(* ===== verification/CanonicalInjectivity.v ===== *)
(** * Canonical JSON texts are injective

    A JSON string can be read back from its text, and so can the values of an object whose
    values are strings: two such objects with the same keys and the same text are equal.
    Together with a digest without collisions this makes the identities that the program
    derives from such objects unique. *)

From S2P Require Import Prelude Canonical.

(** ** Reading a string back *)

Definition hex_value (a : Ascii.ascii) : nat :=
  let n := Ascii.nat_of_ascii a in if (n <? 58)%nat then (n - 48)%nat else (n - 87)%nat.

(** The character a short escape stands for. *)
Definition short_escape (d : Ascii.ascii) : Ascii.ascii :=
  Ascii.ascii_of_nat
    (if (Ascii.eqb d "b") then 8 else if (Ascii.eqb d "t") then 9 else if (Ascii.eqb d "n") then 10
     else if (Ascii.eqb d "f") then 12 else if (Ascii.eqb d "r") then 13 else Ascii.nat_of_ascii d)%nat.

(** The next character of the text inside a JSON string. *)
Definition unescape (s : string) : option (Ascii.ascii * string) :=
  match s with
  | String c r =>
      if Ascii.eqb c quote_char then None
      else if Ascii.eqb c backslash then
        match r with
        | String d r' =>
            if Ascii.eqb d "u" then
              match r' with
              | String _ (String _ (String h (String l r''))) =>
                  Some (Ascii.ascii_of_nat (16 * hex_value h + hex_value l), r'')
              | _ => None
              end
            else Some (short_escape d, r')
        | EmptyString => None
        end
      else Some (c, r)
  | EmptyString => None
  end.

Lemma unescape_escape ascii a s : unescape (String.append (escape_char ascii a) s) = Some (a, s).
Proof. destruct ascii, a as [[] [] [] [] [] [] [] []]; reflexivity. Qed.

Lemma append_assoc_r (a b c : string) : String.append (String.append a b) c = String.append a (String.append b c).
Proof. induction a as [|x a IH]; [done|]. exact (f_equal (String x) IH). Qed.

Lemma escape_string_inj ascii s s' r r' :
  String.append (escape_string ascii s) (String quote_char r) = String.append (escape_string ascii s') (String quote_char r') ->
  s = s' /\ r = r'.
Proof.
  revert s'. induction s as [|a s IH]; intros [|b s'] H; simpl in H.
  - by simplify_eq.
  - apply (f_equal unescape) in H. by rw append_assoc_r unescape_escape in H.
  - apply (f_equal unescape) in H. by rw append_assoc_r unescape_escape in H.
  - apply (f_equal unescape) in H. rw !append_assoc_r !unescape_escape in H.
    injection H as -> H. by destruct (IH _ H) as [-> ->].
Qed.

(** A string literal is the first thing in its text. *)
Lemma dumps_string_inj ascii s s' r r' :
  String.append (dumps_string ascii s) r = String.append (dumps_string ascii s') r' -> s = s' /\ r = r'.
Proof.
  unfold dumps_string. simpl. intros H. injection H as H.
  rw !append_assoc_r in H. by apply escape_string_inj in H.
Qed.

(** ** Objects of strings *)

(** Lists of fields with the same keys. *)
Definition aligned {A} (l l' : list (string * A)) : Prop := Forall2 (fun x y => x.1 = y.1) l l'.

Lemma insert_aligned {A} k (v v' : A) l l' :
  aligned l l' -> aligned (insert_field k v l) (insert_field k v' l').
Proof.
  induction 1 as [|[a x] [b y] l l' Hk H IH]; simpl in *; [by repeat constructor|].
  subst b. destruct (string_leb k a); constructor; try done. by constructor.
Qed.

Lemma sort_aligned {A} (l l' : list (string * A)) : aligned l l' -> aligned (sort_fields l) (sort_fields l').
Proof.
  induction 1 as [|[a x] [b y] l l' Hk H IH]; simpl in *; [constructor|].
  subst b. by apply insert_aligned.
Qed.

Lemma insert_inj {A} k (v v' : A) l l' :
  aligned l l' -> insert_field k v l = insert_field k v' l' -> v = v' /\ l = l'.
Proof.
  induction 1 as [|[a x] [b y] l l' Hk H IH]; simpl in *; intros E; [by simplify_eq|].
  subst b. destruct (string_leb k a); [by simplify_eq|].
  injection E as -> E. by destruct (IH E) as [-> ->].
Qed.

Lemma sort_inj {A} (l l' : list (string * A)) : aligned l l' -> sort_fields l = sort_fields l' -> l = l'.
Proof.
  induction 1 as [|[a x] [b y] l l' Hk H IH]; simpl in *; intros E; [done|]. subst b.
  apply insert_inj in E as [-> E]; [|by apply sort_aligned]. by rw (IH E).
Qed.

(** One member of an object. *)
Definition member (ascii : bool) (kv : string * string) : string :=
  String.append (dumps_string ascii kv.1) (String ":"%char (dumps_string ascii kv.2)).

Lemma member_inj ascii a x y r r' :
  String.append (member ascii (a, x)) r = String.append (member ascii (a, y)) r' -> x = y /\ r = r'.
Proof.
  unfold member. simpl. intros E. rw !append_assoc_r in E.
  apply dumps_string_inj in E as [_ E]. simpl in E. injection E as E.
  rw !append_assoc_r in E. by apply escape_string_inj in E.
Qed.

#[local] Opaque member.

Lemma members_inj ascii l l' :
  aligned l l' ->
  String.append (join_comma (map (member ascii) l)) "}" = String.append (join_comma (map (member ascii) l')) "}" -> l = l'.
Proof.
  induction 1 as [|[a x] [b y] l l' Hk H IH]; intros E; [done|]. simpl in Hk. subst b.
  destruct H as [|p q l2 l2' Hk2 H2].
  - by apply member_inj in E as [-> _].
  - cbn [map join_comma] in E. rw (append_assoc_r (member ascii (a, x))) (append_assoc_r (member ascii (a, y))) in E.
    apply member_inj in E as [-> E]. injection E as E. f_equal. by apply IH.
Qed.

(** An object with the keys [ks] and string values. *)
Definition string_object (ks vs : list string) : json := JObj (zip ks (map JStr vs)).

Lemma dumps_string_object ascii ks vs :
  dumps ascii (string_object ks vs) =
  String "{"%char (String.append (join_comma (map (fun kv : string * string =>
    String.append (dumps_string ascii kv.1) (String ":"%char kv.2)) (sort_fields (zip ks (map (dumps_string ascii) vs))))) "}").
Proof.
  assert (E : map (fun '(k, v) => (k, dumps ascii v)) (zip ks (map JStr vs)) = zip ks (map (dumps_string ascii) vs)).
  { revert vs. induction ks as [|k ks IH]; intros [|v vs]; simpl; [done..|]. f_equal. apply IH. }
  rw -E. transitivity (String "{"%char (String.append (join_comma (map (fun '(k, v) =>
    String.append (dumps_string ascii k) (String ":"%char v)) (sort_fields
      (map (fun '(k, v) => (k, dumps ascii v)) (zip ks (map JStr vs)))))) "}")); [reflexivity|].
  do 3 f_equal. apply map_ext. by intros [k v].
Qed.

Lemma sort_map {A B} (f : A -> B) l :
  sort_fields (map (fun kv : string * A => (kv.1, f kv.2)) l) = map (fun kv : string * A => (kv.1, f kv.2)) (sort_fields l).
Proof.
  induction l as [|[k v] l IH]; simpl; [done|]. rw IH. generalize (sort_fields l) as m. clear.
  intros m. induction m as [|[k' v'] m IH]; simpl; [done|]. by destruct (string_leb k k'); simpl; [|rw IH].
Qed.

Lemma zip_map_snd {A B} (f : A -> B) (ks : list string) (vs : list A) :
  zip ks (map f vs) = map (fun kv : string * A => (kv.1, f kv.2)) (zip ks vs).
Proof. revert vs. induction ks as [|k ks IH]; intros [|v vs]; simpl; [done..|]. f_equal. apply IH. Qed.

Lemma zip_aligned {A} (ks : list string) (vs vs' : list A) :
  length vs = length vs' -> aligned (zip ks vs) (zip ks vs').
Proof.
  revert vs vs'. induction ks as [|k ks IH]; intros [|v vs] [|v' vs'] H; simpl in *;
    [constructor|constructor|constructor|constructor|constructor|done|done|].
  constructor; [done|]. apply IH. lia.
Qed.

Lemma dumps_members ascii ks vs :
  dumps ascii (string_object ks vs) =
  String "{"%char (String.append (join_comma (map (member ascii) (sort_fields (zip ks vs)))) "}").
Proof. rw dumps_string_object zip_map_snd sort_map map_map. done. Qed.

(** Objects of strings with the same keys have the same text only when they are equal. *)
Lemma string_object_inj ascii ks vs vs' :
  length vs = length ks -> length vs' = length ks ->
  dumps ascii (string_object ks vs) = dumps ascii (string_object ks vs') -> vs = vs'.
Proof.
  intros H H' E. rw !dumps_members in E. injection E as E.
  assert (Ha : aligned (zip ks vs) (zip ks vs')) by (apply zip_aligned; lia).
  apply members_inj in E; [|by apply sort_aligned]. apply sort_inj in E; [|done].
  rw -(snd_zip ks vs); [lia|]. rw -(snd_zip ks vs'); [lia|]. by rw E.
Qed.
===
> Problem to solve
Copy each line of the preceding data that contains the string "unfold".

> Solution to this task
  unfold dumps_string. simpl. intros H. injection H as H.
  unfold member. simpl. intros E. rw !append_assoc_r in E.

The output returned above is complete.